## ABOUT THIS TASK:
Pull every line holding the string "associativity" from the records below.

------------------------

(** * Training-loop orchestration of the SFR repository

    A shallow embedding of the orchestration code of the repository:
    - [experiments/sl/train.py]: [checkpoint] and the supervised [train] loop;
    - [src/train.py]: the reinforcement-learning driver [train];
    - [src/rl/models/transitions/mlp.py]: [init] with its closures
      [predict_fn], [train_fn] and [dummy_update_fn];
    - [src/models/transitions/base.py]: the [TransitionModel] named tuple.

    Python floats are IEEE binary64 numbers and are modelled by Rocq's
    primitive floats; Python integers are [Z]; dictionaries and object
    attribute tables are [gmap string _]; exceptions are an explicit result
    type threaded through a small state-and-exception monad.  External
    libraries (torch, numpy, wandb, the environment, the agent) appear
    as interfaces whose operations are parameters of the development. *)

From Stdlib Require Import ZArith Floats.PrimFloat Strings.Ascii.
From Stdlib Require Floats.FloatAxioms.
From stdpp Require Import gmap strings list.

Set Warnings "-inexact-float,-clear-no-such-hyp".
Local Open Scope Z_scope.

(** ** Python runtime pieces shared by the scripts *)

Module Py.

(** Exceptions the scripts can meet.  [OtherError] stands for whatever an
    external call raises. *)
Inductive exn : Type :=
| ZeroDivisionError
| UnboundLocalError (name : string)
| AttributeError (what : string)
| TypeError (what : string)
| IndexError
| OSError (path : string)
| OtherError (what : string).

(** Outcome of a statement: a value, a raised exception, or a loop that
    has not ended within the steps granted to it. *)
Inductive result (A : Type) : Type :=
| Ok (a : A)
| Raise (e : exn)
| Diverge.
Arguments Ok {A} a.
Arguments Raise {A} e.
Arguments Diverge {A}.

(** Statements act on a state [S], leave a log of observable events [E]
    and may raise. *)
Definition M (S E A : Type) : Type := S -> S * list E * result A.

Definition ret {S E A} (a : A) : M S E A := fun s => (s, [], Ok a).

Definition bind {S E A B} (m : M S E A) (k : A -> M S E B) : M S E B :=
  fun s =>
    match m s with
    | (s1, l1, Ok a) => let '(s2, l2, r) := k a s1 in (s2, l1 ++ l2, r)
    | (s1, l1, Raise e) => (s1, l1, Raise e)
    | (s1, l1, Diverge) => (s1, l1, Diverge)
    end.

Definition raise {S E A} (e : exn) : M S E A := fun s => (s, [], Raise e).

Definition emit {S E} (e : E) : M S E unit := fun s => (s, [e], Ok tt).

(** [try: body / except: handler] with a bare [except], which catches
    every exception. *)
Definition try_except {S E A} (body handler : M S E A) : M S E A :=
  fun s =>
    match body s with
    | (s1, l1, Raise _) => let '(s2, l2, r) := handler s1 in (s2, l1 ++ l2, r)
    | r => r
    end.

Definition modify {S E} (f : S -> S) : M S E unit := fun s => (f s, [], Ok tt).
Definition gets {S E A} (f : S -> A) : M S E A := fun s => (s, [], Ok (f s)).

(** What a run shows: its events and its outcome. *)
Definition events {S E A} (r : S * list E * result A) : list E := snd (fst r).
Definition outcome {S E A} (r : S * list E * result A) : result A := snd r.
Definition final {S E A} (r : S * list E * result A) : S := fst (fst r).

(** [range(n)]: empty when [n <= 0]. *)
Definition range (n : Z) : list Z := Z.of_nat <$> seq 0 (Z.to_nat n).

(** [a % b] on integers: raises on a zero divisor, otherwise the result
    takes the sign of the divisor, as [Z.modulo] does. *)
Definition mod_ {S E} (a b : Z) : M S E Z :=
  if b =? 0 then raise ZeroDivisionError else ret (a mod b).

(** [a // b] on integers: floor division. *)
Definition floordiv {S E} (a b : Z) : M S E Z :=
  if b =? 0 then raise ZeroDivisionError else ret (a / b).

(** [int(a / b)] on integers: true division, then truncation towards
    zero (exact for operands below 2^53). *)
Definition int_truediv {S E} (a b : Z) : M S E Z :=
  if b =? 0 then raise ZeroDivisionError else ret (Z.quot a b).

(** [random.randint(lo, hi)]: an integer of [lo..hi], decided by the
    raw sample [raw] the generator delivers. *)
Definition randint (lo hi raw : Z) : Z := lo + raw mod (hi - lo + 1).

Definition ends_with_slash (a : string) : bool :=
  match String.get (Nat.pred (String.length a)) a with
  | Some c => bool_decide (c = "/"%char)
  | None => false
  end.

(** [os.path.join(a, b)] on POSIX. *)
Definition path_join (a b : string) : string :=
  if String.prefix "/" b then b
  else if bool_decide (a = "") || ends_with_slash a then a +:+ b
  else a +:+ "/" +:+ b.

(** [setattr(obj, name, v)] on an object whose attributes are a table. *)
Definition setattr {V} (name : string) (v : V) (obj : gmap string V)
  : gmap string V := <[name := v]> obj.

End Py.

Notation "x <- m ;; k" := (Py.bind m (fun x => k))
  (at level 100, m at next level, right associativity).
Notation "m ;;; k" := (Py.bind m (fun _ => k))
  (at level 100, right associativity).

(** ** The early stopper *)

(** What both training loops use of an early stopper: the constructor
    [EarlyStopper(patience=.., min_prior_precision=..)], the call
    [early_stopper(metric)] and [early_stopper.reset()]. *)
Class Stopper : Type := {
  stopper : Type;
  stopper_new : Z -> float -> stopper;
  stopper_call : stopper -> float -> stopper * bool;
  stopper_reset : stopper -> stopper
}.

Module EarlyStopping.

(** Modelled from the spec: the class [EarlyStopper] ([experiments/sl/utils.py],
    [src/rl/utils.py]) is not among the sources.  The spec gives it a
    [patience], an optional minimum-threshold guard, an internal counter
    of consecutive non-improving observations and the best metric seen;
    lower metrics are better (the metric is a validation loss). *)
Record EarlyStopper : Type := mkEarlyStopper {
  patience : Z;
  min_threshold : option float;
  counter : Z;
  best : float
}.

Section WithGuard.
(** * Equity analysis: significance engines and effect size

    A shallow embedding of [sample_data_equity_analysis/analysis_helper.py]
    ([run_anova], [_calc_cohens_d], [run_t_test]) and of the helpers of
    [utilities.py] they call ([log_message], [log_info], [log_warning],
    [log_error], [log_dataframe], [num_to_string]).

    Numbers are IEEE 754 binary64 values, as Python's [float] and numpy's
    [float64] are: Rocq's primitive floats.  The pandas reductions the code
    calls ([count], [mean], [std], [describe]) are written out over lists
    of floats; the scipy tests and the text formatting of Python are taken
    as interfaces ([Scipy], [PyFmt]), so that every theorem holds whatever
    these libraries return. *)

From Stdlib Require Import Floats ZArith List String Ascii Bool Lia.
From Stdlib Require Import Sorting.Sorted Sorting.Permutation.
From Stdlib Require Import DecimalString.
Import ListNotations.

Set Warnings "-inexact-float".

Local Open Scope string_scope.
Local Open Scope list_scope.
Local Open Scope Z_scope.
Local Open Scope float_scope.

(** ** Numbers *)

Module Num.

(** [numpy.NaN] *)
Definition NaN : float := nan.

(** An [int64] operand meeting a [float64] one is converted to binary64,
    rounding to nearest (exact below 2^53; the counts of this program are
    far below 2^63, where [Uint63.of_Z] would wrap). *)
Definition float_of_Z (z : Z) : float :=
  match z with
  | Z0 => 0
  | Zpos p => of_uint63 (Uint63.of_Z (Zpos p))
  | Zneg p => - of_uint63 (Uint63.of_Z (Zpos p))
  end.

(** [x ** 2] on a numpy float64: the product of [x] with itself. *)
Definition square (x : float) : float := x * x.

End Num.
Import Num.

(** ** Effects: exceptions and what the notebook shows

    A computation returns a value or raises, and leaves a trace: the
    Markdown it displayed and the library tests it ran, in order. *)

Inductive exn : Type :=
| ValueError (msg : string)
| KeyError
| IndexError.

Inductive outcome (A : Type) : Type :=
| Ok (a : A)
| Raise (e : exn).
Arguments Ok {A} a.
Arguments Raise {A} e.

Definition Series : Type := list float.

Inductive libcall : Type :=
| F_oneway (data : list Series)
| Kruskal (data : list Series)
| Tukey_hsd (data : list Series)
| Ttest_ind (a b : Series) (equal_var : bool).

------------------------

## TASK OUTPUT:
  (at level 100, m at next level, right associativity).
  (at level 100, right associativity).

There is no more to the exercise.